Doing so requires having a prepared mind about the true state of a technology, as well as a thesis on opportunities for the greatest value creation. With that in mind, the following article presents an overview of how the space has evolved, and a few areas we’re excited about for investment.
Smartphones Are a Stepping Stone
Voice-enabled technology has been accessible to us for quite some time via our smartphones. Apple introduced Siri in 2011 and the use of smartphone-based voice assistants has been growing steadily ever since.
In 2015, 65% of smartphone owners used voice assistants, up from 30% just two years earlier. Although many of these interactions were fairly simplistic (e.g., “call mom” or “search for nearby restaurants”) there is also evidence that these interactions are becoming more complex.
One analysis from Baidu shows that API calls for text-to-speech services increased by over 20X between 2014 and 2016. This suggests that people aren’t just asking more questions by voice, but also expecting more answers.
As a result, designing voice-enabled apps requires a fundamental rethinking of user experience and search functionality, with a changing emphasis on graphical user interfaces (GUIs). For more on this, see my last article Giving Advertisers a [Literal] Voice.
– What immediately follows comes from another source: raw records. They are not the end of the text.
(** C7: a call changes no object that was in the store before it, so it
    leaves the index mapping and the feature array as they were; when it
    returns, the only new object is the array it returns, at a location
    that was free before the call. *)
Theorem C7_no_side_effects (d : descriptor) (h : heap) :
  (∃ new : heap,
     (average_over_structures d h).2 = h ++ new ∧
     (∀ l o, h !! l = Some o → (average_over_structures d h).2 !! l = Some o) ∧
     (∀ l, (average_over_structures d h).1 = Ok l →
           h !! l = None ∧ ∃ out, new = [FloatArray2 out] ∧
           (average_over_structures d h).2 !! l = Some (FloatArray2 out))) ∧
  (∃ new : heap,
     (sum_over_structures d h).2 = h ++ new ∧
     (∀ l o, h !! l = Some o → (sum_over_structures d h).2 !! l = Some o) ∧
     (∀ l, (sum_over_structures d h).1 = Ok l →
           h !! l = None ∧ ∃ out, new = [FloatArray2 out] ∧
           (sum_over_structures d h).2 !! l = Some (FloatArray2 out))).
Proof.
  rewrite average_over_structures_eq, sum_over_structures_eq.
  split.
  - destruct (over_structures_frame np_mean0 np_mean0_axis0 d h)
      as (new & Hh & Hret).
    exists new. rewrite Hh. split_and!; [done| |].
    + intros l o Hl. by apply lookup_app_l_Some.
    + intros l Hl. destruct (Hret l Hl) as (-> & out & ->).
      split; [by apply lookup_ge_None|].
      exists out. split; [done|]. by rewrite list_lookup_middle.
  - destruct (over_structures_frame np_sum0 np_sum0_axis0 d h)
      as (new & Hh & Hret).
    exists new. rewrite Hh. split_and!; [done| |].
    + intros l o Hl. by apply lookup_app_l_Some.
    + intros l Hl. destruct (Hret l Hl) as (-> & out & ->).
      split; [by apply lookup_ge_None|].
      exists out. split; [done|]. by rewrite list_lookup_middle.
Qed.

(** C8: an index for which a row is emitted (an element of
    [np.unique(samples)]) is carried by some input row, so on equal row
    counts the group selected by its mask has at least one row; and what
    the mean does on zero rows never shows in a call: replacing the mean
    by any reduction that agrees with it on arrays of at least one row
    gives the same outcome and the same store. *)
Theorem C8_no_empty_group (s : list Z) (v : array2) (st : Z)
    (mean' : array2 → list Qc) (d : descriptor) (h : heap) :
  st ∈ np_unique s →
  (∀ a, data a ≠ [] → mean' a = np_mean0 a) →
  (∃ j, s !! j = Some st) ∧
  (length s = shape0 v →
     data (group_of s v st) ≠ [] ∧ 0 < shape0 (rows_of s v st)) ∧
  over_structures mean' d h = average_over_structures d h.
Proof.
  intros Hst Hagree. split_and!.
  - by apply list_elem_of_lookup, elem_of_np_unique.
  - intros Hlen. split; [by apply group_nonempty|].
    rewrite shape0_rows_of by done. by apply count_of_pos, elem_of_np_unique.
  - rewrite average_over_structures_eq.
    apply over_structures_ext; [apply np_mean0_axis0 | done].
Qed.

Lemma C8_no_empty_group_witness :
  (∃ j, [7; 2; 7]%Z !! j = Some 2%Z) ∧
  (length [7; 2; 7]%Z = shape0 example_values →
     data (group_of [7; 2; 7]%Z example_values 2) ≠ [] ∧
     0 < shape0 (rows_of [7; 2; 7]%Z example_values 2)) ∧
  over_structures mean_or_marker (Descriptor 0 1)
    [IntArray [7; 2; 7]%Z; FloatArray2 example_values]
  = average_over_structures (Descriptor 0 1)
    [IntArray [7; 2; 7]%Z; FloatArray2 example_values].
Proof.
  apply (C8_no_empty_group [7; 2; 7]%Z example_values 2%Z mean_or_marker).
  - compute_done.
  - intros a Ha. unfold mean_or_marker. by destruct (data a).
Defined.
Lemma find_app_some {A} (p : A -> bool) (l l' : list A) :
  find p l <> None -> find p (l ++ l') <> None.
Proof.
  induction l as [|a l IH]; simpl; [congruence|].
  destruct (p a); [congruence|exact IH].
Qed.

Lemma NoDup_map_snoc {A B} (f : A -> B) (l : list A) (x : A) :
  NoDup (map f l) -> ~ In (f x) (map f l) -> NoDup (map f (l ++ [x])).
Proof.
  intros Hl Hx. rewrite map_app. simpl.
  apply NoDup_app; [exact Hl|repeat constructor; simpl; tauto|].
  intros b Hb [<-|[]]. exact (Hx Hb).
Qed.

Lemma filter_keeps_keys_distinct {T K} (key : T -> K) (keep : T -> bool)
    (xs : list T) (Hxs : NoDup (map key xs)) :
  NoDup (map key (filter keep xs)).
Proof.
  induction xs as [|x xs IH]; simpl in *; [constructor|].
  inversion Hxs as [|? ? Hn Hrest]; subst.
  destruct (keep x); simpl; [|auto].
  constructor; [|auto].
  intros Hin. apply Hn. apply in_map_iff in Hin. destruct Hin as (y & Hy & Hin).
  apply filter_In in Hin. apply in_map_iff. exists y. tauto.
Qed.

Lemma Forall_filter_keep {A} (Q : A -> Prop) (p : A -> bool) (l : list A) :
  Forall Q l -> Forall Q (filter p l).
Proof.
  rewrite !Forall_forall. intros H x Hx. apply filter_In in Hx. apply H, Hx.
Qed.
Hardware Drives Mainstream Awareness
Over the last two years, devices such as the Amazon Echo and Google Home have driven voice-enabled applications further toward the mainstream. Thus far, Amazon has been a clear leader in the market, with approximately 8 million Echo units shipped through the end of 2016 (compared to Google Home at approximately 500,000 units). Newer models of these devices have only continued to fuel excitement.
Amazon’s early success can be attributed to its head start on the technology’s development, and its aggressive marketing push. Even so, as of Q1 2016 ownership of the Echo was only at 5% of US customers, despite having 60% awareness.
This suggests that there is significant room for growth as awareness moves toward conversion. In fact, estimates indicate that the footprint for all voice-enabled devices may climb to 33M units by the end of this year.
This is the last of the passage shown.